Após esse relatório, a Assembleia Geral solicitou à CIJ um pronunciamento não vinculante sobre a questão, que será publicado em 19 de fevereiro. 

Consultado pelo Brasil de Fato, o especialista em direito internacional e membro da organização Law for Palestine, Hassan Ben Imran, assegura que, se a CIJ considerar as ocupações israelenses ilegais, isso implicaria a queda do argumento da legítima defesa: 

"Isso significa que Israel não pode reivindicar o direito à autodefesa, porque está ocupando ilegalmente o país. Assim, a agressão contra a Palestina é uma continuação da agressão, do uso ilegal da força, e não da autodefesa. Do ponto de vista da lei internacional, em vez de ser o atacado, Israel seria agora o agressor".

Reações internacionais 

Assim que a decisão foi conhecida, o primeiro-ministro ultradireitista de Israel, Natanyahu, adotou estratégia de criticar a ONU com o objetivo de mudar o foco do debate internacional. Ele rapidamente se referiu ao veredicto como uma "tentativa vil de negar a Israel seu direito fundamental à autodefesa", chamando as medidas do tribunal de "discriminação flagrante contra o Estado judeu". 
 
A ideia de discriminação contra o "Estado judeu" não é nova. Com frequência, a defesa do Estado de Israel afirma que ataques às suas políticas equivalem a ataques antissemitas ao povo judeu.   

Acusação

Apenas dois dias antes do anúncio da decisão provisória, Tel Aviv fez circular entre seus aliados um suposto relatório de inteligência que alegava reunir provas de que 12 membros - dos 13 mil funcionários palestinos- que trabalham para a Agência das Nações Unidas de Assistência aos Refugiados da Palestina no Oriente Próximo (UNRWA) estavam envolvidos nos ataques a Israel.

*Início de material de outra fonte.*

(** A position where the pattern does not match does not match after the
    substitution either. *)
Lemma scan_miss_kept tpl bol (s : str) :
  scan bol s = None ->
  scan bol (fst (sub_loop run_pattern tpl bol 0 s)) = None.
Proof.
  intro H. destruct bol; [|reflexivity].
  rewrite (@sub_loop_miss _ _ _ H).
  destruct s as [|c s']; [reflexivity|]. cbn [fst].
  unfold scan in H |- *. change kw_extends with (101%N :: lit "xtends:") in *.
  cbn [strip_prefix] in H |- *.
  destruct (N.eqb c 101) eqn:E; [|reflexivity].
  apply N.eqb_eq in E. subst c. change (is_nl 101%N) with false.
  rewrite sub_loop_strip by (repeat constructor).
  destruct (strip_prefix (lit "xtends:") s') as [s1|]; [|reflexivity].
  cbn [option_map].
  destruct (scan_tail s1) as [[dl tl]|] eqn:Et; [discriminate H|].
  now rewrite (scan_tail_kept _ _ Et).
Qed.

(** In the next lemmas [p] is the dialect path, a token that does not
    begin with a dash, and the template is the one of [run] for it. *)

(** A position where the pattern matches: the directive stays, the token
    is [p], and the pattern matches the result at the same position. *)
Lemma scan_hit_kept (p : str) bol (s : str) dl tl :
  token p -> (forall r, p <> chr_dash :: r) ->
  scan bol s = Some (dl, tl) ->
  exists d rest',
    List.length d = dl /\ directive d /\ token_ends rest'
    /\ fst (sub_loop run_pattern (TGroup 1 :: map (fun c => TLit [c]) p) bol 0 s)
        = d ++ p ++ rest'
    /\ scan bol (d ++ p ++ rest') = Some (dl, List.length p)
    /\ exists tok rest,
         s = d ++ tok ++ rest /\ token tok
         /\ rest' = fst (sub_loop run_pattern
                           (TGroup 1 :: map (fun c => TLit [c]) p) false 0 rest).
Proof.
  intros Hp Hdash E.
  destruct (scan_sound _ _ E) as (Hb & d & tok & rest & -> & Hld & Hlt & Hd & Ht & Hr).
  subst dl tl bol.
  exists d, (fst (sub_loop run_pattern (TGroup 1 :: map (fun c => TLit [c]) p) false 0 rest)).
  pose proof (sub_loop_token_ends (TGroup 1 :: map (fun c => TLit [c]) p) _ Hr) as Hr'.
  split; [reflexivity|]. split; [assumption|]. split; [assumption|]. split.
  - rewrite (@sub_loop_hit _ _ _ _ _ E Hd Ht). cbn [fst].
    now rewrite expand_group1, expand_plain, <- app_assoc.
  - split; [now apply scan_complete|]. now exists tok, rest.
Qed.
Ltac q_minmax :=
  repeat match goal with
         | |- context [Qmin ?a ?b] => q_spec_min a b
         | |- context [Qmax ?a ?b] => q_spec_max a b
         | _ : context [Qmin ?a ?b] |- _ => q_spec_min a b
         | _ : context [Qmax ?a ?b] |- _ => q_spec_max a b
         end.

Lemma clip_bounds x : 0.01 <= clip x 0.01 0.99 <= 0.99.
Proof. unfold clip. q_minmax; lra. Qed.

Lemma clip_id x : 0.01 <= x -> x <= 0.99 -> clip x 0.01 0.99 == x.
Proof. intros. unfold clip. q_minmax; lra. Qed.

Lemma coop_ratio_bounds x :
  (pfg_coop_count x + pfg_defect_count x)%nat <> 0%nat ->
  0 <= coop_ratio x <= 1.
Proof.
  intros Hne. unfold coop_ratio.
  set (a := Z.of_nat (pfg_coop_count x)).
  set (b := Z.of_nat (pfg_coop_count x + pfg_defect_count x)).
  assert (Ha : (0 <= a)%Z) by (subst a; lia).
  assert (Hb : (0 < b)%Z) by (subst b; lia).
  assert (Hab : (a <= b)%Z) by (subst a b; lia).
  assert (Hb' : 0 < inject_Z b) by (unfold Qlt; simpl; lia).
  split.
  - apply Qle_shift_div_l; [exact Hb'|].
    rewrite Qmult_0_l. unfold Qle; simpl; lia.
  - apply Qle_shift_div_r; [exact Hb'|].
    rewrite Qmult_1_l. unfold Qle; simpl; lia.
Qed.

Lemma p_cooperate_bounds x : 0.01 <= p_cooperate x <= 0.99.
Proof.
  unfold p_cooperate.
  destruct (_ =? 0)%nat; [|apply clip_bounds].
  split; unfold Qle; simpl; lia.
Qed.

(** ** The cooperation estimate *)

Lemma lia_get_pfg_p_cooperate_eq {R : Rounding} e c k :
  exists c',
    lia_get_pfg_p_cooperate k e c = Some (p_cooperate (entry_of e c k), c')
    /\ lia_data (self c') = <[k := entry_of e c k]> (lia_data (self c))
    /\ STATS c' = STATS (consumed "lia" None c)
    /\ spawned c' = spawned c
    /\ set_lia_data (self c') (lia_data (self c)) = self (consumed "lia" None c).
Proof.
  unfold lia_get_pfg_p_cooperate, bind at 1.
  rewrite consume_energy_eq.
  destruct (lia_lookup_eq e (consumed "lia" None c) k)
    as (c' & Hrun & Hlia & Hst & Hsp & Hself).
  unfold bind, ret. rewrite Hrun.
  rewrite entry_of_consumed in *. rewrite consumed_lia_data in *.
  exists c'. repeat split; try assumption.
  rewrite Hsp. unfold consumed. now destruct (alive (self c)).
Qed.

Lemma p_cooperate_prior x :
  pfg_coop_count x = 0%nat -> pfg_defect_count x = 0%nat -> p_cooperate x = 0.5.
Proof. intros H1 H2. unfold p_cooperate. now rewrite H1, H2. Qed.
(** * OBBPD: the plugin crash-isolation engine of [OBBPD.py]

    A shallow embedding of the parts of [src/OBBPD.py] that decide how
    plugins are partitioned, tried and booked into the Safe / Failed /
    Tested lists:

    - [PyStr]: the string operations the script uses ([str.strip],
      [str.lower], [str.split(",")], [str.startswith], list membership);
    - [Config]: [parse_plugin_list] and the [REQUIRED_PLUGINS] /
      [OPTIONAL_PATCHES] defaults;
    - [Oracle]: [wait_and_check_crash], over an explicit stream of
      observations (clock readings, process polls, key presses);
    - [Engine]: [get_batch_size], the load-order construction and
      [run_batch];
    - [Turbo]: [turbo_batch_mode] with its mega batch and the
      re-verification pass;
    - [Files]: [read_plugins], [get_total_plugins], [write_plugins],
      [write_plugins_exact], [enforce_exact_load_order] and the order
      file turbo mode writes;
    - [Selection]: [filter_plugins], [get_patch_plugins] and the
      candidates [isolate_esps] derives;
    - [Driver]: [chunk] and the batches of normal mode.

    Python strings are modelled as [string] whose characters are the code
    points below 256; Python lists as [list]; a Python [int] as [Z].  The
    external world (the game, the file system, the operator) is a
    deterministic function of the history of trials, so every theorem that
    quantifies over it covers noisy and history-dependent oracles. *)

From Stdlib Require Import List Bool Arith ZArith QArith Lia Ascii String Permutation.
Import ListNotations.

(* ================================================================== *)
(** ** Python string and list primitives                               *)
(* ================================================================== *)

Module PyStr.

Local Open Scope string_scope.
Local Open Scope nat_scope.

(** [x in l] for a list of strings. *)
Definition mem (x : string) (l : list string) : bool :=
  existsb (String.eqb x) l.

(** [str.isspace] on one character, for code points below 256:
    TAB..CR, FS..US, SPACE, NEL (0x85) and NBSP (0xA0). *)
Definition is_space (c : ascii) : bool :=
  let n := nat_of_ascii c in
  ((9 <=? n) && (n <=? 13)) || ((28 <=? n) && (n <=? 32))
  || (n =? 133) || (n =? 160).

(** [str.lower] on one character, for code points below 256: [A-Z] and
    the Latin-1 capitals 0xC0..0xDE (except the multiplication sign 0xD7)
    move up by 32. *)
Definition lower_char (c : ascii) : ascii :=
  let n := nat_of_ascii c in
  if ((65 <=? n) && (n <=? 90))
     || ((192 <=? n) && (n <=? 222) && negb (n =? 215))
  then ascii_of_nat (n + 32) else c.

Fixpoint lower (s : string) : string :=
  match s with
  | EmptyString => EmptyString
  | String c s' => String (lower_char c) (lower s')
  end.

Fixpoint lstrip (s : string) : string :=
  match s with
  | EmptyString => EmptyString
  | String c s' => if is_space c then lstrip s' else s
  end.

Fixpoint rstrip (s : string) : string :=
  match s with
  | EmptyString => EmptyString
  | String c s' =>
      match rstrip s' with
      | EmptyString => if is_space c then EmptyString else String c EmptyString
      | r => String c r
      end
  end.

(** [s.strip()] *)
Definition strip (s : string) : string := rstrip (lstrip s).
Lemma obj_set_others (k : string) (x : JSON) (o : list (string * JSON)) :
  filter (λ kx, kx.1 ≠ k) (obj_set k x o) = filter (λ kx, kx.1 ≠ k) o.
Proof.
  induction o as [|[k' y] o IH]; simpl.
  - by rewrite filter_cons_False by (simpl; auto).
  - destruct (decide (k = k')) as [->|Hne].
    + rewrite !filter_cons_False by (simpl; auto). done.
    + rewrite !filter_cons_True by (simpl; auto). by rewrite IH.
Qed.

Lemma obj_get_map (f : string * JSON → string * JSON) (k : string)
    (o : list (string * JSON)) :
  (∀ kx, (f kx).1 = kx.1) →
  obj_get k (map f o) = (λ x, (f (k, x)).2) <$> obj_get k o.
Proof.
  intros Hf. induction o as [|[k' y] o IH]; simpl; [done|].
  pose proof (Hf (k', y)) as E. destruct (f (k', y)) as [k'' y'] eqn:F.
  simpl in E. subst k''. destruct (decide (k = k')) as [->|]; [|done].
  simpl. by rewrite F.
Qed.

Lemma apply_member_key overrides kx : (apply_member overrides kx).1 = kx.1.
Proof.
  unfold apply_member. destruct kx as [k []]; simpl; try done.
  by destruct (bool_decide _).
Qed.

Lemma applyPackageVersions_object (members : list (string * JSON))
    (overrides : gmap string string) :
  applyPackageVersions (JObject members) overrides
  = JObject (map (apply_member overrides) members).
Proof. reflexivity. Qed.

Lemma override_members_get (overrides : gmap string string)
    (deps : list (string * JSON)) (name : string) :
  obj_get name (override_members overrides deps)
  = (λ old, match overrides !! name with
            | Some x => JString x
            | None => old
            end) <$> obj_get name deps.
Proof. unfold override_members. by rewrite obj_get_map. Qed.

Lemma applied_dependency_field (members : list (string * JSON))
    (overrides : gmap string string) (section name : string) (old : JSON) :
  section ∈ dependency_sections →
  dependency_field (JObject members) section name = Some old →
  dependency_field (applyPackageVersions (JObject members) overrides)
    section name
  = Some (match overrides !! name with Some x => JString x | None => old end).
Proof.
  intros Hs. rewrite applyPackageVersions_object. unfold dependency_field.
  rewrite obj_get_map by apply apply_member_key.
  destruct (obj_get section members) as [[| | | | |deps]|]; try done.
  intros H. simpl. unfold apply_member. simpl.
  rewrite bool_decide_true by done. simpl.
  by rewrite override_members_get, H.
Qed.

A UNRWA foi estabelecida em 1949 por mandato da Assembleia Geral, após a criação de Israel. Atualmente, ela presta assistência a mais de 5,6 milhões de palestinos nos territórios ocupados, incluindo Jerusalém, assim como a refugiados - que foram expulsos de seus territórios - que vivem na Síria, no Líbano e na Jordânia.

Curiosamente, no mesmo dia do veredicto do tribunal, as repercussões internacionais da acusação de Israel contra a UNRWA - cujas provas até agora consistem apenas na palavra de Tel Aviv - tornaram-se conhecidas.  

Imediatamente, vários aliados israelenses - liderados pelos EUA, Canadá, Reino Unido, França, Alemanha, Itália, Holanda, Áustria, Finlândia, Japão, Austrália e outros - anunciaram que estavam suspendendo sua ajuda à agência. Isso significa que 5,6 milhões de pessoas ficarão em uma situação de extrema vulnerabilidade.

Em uma coletiva de imprensa em Genebra na quarta-feira (30), o porta-voz da OMS, Christian Lindmeier, denunciou que "a atividade criminosa nunca pode ficar impune. Mas a discussão no momento é mais uma distração do que realmente está acontecendo todos os dias, todas as horas, todos os minutos em Gaza. É uma distração das quase 27 mil mortes até agora, 70% das quais são mulheres e crianças."

A denúncia da UNRWA busca, pelo menos no curto prazo, evitar a sanção da mídia em relação à decisão da Corte. Mas, ao mesmo tempo, ela ataca a credibilidade da UNRWA, uma agência cujo trabalho faz parte das fontes consideradas na decisão da Corte em sua avaliação da situação do povo palestino. Dessa forma, o ataque à UNRWA enfraquece a base e a lógica da decisão da CIJ.